Notice the 3 phases all have staggered pulse widths. Seems a odd idea unless done some kind of round robin circular giving each phase pair equal on time. Then bridge FETS temperatures might run more balanced. The idea this illustration shows CMPB-U/D match events are not present in the dead band. That might give a clue to what is going on with DBG's in TM4C1294 which give no timing diagrams that match the actual programmed behavior. The problem TM4C/LM3S and FED is not always part of the pulse width derived from pwmA (shown in this illustration) and instead is a rogue 10 bit counter firing event appended to each period end that only includes the derived pwmA pulse once per 3.8ms PWM update cycle. The 3.8ms is relative to rotor speed duty cycle and faster speeds produce shorter full periods in switched commutation.

Difficult to comprehend pwmB 10 bit counter seems to inject pulses at the end of all (remaining) 80us periods accept the very 1st 80us period. Each 3.8ms cycle FED appears as a one shot event of an 80us period 12.5kHz accept for full dead delay period 240us they line up real time but impossible to capture acquisition time into scope memory. Dead band does protect each 1/2 bridge from shoot through but produces uneven symmetry pwmA to pwmB and very different from timing illustrated above post figure 3-10.

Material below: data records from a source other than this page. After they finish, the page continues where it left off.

Lemma rules_fresh one else_of rs : forall st, Forall (fun r => Forall (fun r => fits r) (r :: else_of r)) rs ->
  (forall r w, r ∈ rs -> data w -> chain_value (r :: else_of r) w -> J pre w) -> idle st ->
  exists st' out, rules_loop (evalValueRule one) else_of rs None None st = Some (st', out) /\ idle st' /\
    ((out = inr (None, None) /\ quiet (count st0) (us_env st) (us_env st') /\ forall r w, r ∈ rs -> ~ chain_value (r :: else_of r) w) \/
     exists r1, called st st' r1 /\ match out with inl err => suppressEarlyExit (Some err) = r1 | inr (prev, deferred) => is_Some prev /\ suppressEarlyExit deferred = r1 end).
Proof.
  induction rs as [|r rs IHr]; intros st Fr HJ Id.
  { exists st, (inr (None, None)). split; [done|]. split; [done|]. left. split_ands; [done|done|]. by intros r w ?%elem_of_nil. }
  apply Forall_cons in Fr as [Hr Fr]. destruct (chain_fresh one (r :: else_of r) st Hr) as (st1 & out & E & Id1 & H); [intros w; apply HJ; by left|done|].
  cbn [rules_loop]. rewrite E. cbn [mbind option_bind]. destruct H as [(-> & Qu & Un)|(r1 & C & H)].
  - destruct (IHr st1 Fr) as (st2 & out & E2 & Id2 & H2); [intros r' w Hr'; apply HJ; by right|done|]. exists st2, out. split; [done|]. split; [done|].
    destruct H2 as [(-> & Q2 & Un2)|(r2 & C2 & H2)].
    + left. split_ands; [done|by etransitivity|]. intros r' w [->|Hr']%elem_of_cons; [by apply Un|by apply Un2].
    + right. exists r2. split; [|done]. by eapply called_between.
  - destruct out as [err|[prev deferred]]; [exists st1, (inl err); split; [done|]; split; [done|]; right; by exists r1|].
    destruct H as (-> & (v & -> & Jv) & Sd). destruct (rules_known else_of rs st1 v deferred Fr) as (st2 & v2 & E2 & Id2 & Q2); [intros r' w Hr'; apply HJ; by right|done|done|].
    eexists _, _. split; [exact E2|]. split; [done|]. right. exists r1. split; [|by split]. by eapply called_between; [reflexivity|exact C|].
Qed.

(** *** The document *)
Section Document.
Context (chains : list (list rule)) (Jdoc : forall w, J pre w <-> data w /\ doc_value builtinFunc (input cx) tree n0 J chains w).
Context (Fit : Forall (fun r => fits r) (concat chains)).

Lemma called_many st' r : idle st' -> called st0 st' r -> many N F samev st0 Q Eqn iter (Some (st', r)).
Proof. intros (I & V & _) (Ws & R & C). by exists st', r, Ws. Qed.
Lemma nothing_many st' : idle st' -> quiet (count st0) (us_env st0) (us_env st') -> (forall w, ~ J pre w) -> many N F samev st0 Q Eqn iter (Some (st', None)).
Proof. intros (I & V & _) Qu Nw. apply (many_none N F samev st0 st'); try done. intros s _ HE. destruct (Eqn_doc s HE) as [w Hw]. by destruct (Nw w). Qed.

Lemma default_in r : default_rule chains = Some r -> r ∈ concat chains.
Proof.
  intros H. apply last_Some_elem_of, list_elem_of_In, filter_In in H as [H _]. by apply list_elem_of_In.
Qed.

Section Indexed.
Context (ir : IndexResult) (Ix : indexes builtinFunc pol cx n0 J chains ir).
Abbreviation else_of := (fun r => else_rules r (ir_else ir)).
Abbreviation one := (ir_earlyExit ir).

Lemma chain_of r : r ∈ ir_rules ir -> r :: else_of r ∈ chains_of ir.
Proof. intros Hr. unfold chains_of. apply list_elem_of_fmap. by exists r. Qed.
Lemma ir_fits : Forall (fun r => Forall (fun r => fits r) (r :: else_of r)) (ir_rules ir).
Proof.
  apply Forall_forall. intros r Hr. apply Forall_forall. intros r' Hr'. rewrite Forall_forall in Fit. apply Fit.
  eapply (ix_rules _ _ _ _ _ _ _ Ix); [by apply chain_of|done].
Qed.
Lemma ir_value r w : r ∈ ir_rules ir -> data w -> chain_value (r :: else_of r) w -> J pre w.
Proof. intros Hr Dw Hw. apply Jdoc. split; [done|]. left. apply (ix_values _ _ _ _ _ _ _ Ix). exists (r :: else_of r). split; [by apply chain_of|done]. Qed.
Lemma ir_none : (forall r w, r ∈ ir_rules ir -> ~ chain_value (r :: else_of r) w) -> ~ exists w, some_chain chains w.
Proof.
  intros Un [w Hw]. apply (ix_values _ _ _ _ _ _ _ Ix) in Hw as (c & Hc & Hw). unfold chains_of in Hc.
  apply list_elem_of_fmap in Hc as (r & -> & Hr). by apply (Un r w Hr).
Qed.

(** No rule but the default rule has a value. *)
Lemma default_many st1 : idle st1 -> quiet (count st0) (us_env st0) (us_env st1) -> (~ exists w, some_chain chains w) ->
  many N F samev st0 Q Eqn iter ('(st, err) ← match ir_default ir with
    | Some r => '(st, err, _) ← evalValueRule one r None st1; Some (st, err)
    | None => st ← cache_put pre None st1; Some (st, None)
    end; Some (st, suppressEarlyExit err)).
Proof.
  intros Id1 Qu Un. pose proof (ix_default _ _ _ _ _ _ _ Ix) as Ed. destruct (ir_default ir) as [r|].
  - assert (Hr : r ∈ concat chains) by (by apply default_in). rewrite Forall_forall in Fit.
    destruct (eval_fresh one r st1 (Fit r Hr)) as (st2 & err & res & E & Id2 & H); [|done|].
    { intros w Dw Hw. apply Jdoc. split; [done|]. right. split; [done|]. by exists r. }
    rewrite E. cbn [mbind option_bind]. destruct H as [(-> & -> & Q2 & Un2)|(v & r1 & Jv & C & -> & ->)].
    + apply nothing_many; [done|by etransitivity|]. intros w Hw. apply Jdoc in Hw as [_ [Hw|(_ & r' & Er & head & s & _ & Hs & _)]]; [apply Un; by exists w|].
      rewrite <- Ed in Er. injection Er as <-. apply Un2. by exists s.
    + rewrite suppress_fin. apply called_many; [done|]. by eapply called_between.
  - assert (Nw : forall w, ~ J pre w).
    { intros w Hw. apply Jdoc in Hw as [_ [Hw|(_ & r' & Er & _)]]; [apply Un; by exists w|congruence]. }
    destruct Id1 as (I1 & V1 & G1). destruct (put_caches_ok J (common (us_env st1)) pre None) as (vc & Ep & Hc); [apply I1|done|done|done|].
    unfold cache_put. rewrite Ep. cbn [mbind option_bind suppressEarlyExit]. apply nothing_many; [|done|done].
    split; [apply (inv_sview N st1); [done|apply I1|done|exact Hc]|]. split; [done|]. exact G1.
Qed.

The diagram above is showing (properly operating) dead band generators timing F280x ePWM. That does not infer the TM4C/LM3S dead band generators are or were ever operating correctly in the first place. And or some kind of SW anomaly could be setting a cascade failure into motion.

The scope capture above proves dead band pwmB output is producing single FED delay periods from the input signal pwmA inverted and delayed (minus any pulse width) shown in the timing diagram. That indicates the 10 bit counter (pwmB DBG) is adding delay periods at the wrong place relative to the pulse width of pwmA. That does not indicate a strict period is derived from pwmA and pwmB delay is somehow being append to every other generator period after and only after the initial RED pulse width changes of edge position. It also seems as if the output signals pwmA and pwmB are loosing center aligned positioning show statically centered in the diagram when the pulse width is being stripped from pwmB output.

Could it be PWM0 pwmB input is decoupling from pwmA and triggering the 10 bit DBG counter directly from PWM0 generator at those intervals. That might explain how the succeeding 80us periods then have 120ns FED delay appended in place of the pulse width changes shown occurring in pwmA.

Typically in motor commutation engineers don't maintain staggered PWM generator periods as depicted in the diagram. Reason for mentioning such pattern would not be proper unless in some kind rotation. The programming example (ePWM) simply states initial generator periods. May give period staggering a try latter as the duty cycle will quickly adjust all 3 in the waveform update call relative to phase current demand. Staggering periods could perhaps improve motor rotation in one direction during the initial startup cycle. There must have been some reason for staggering not mentioned in the programming example.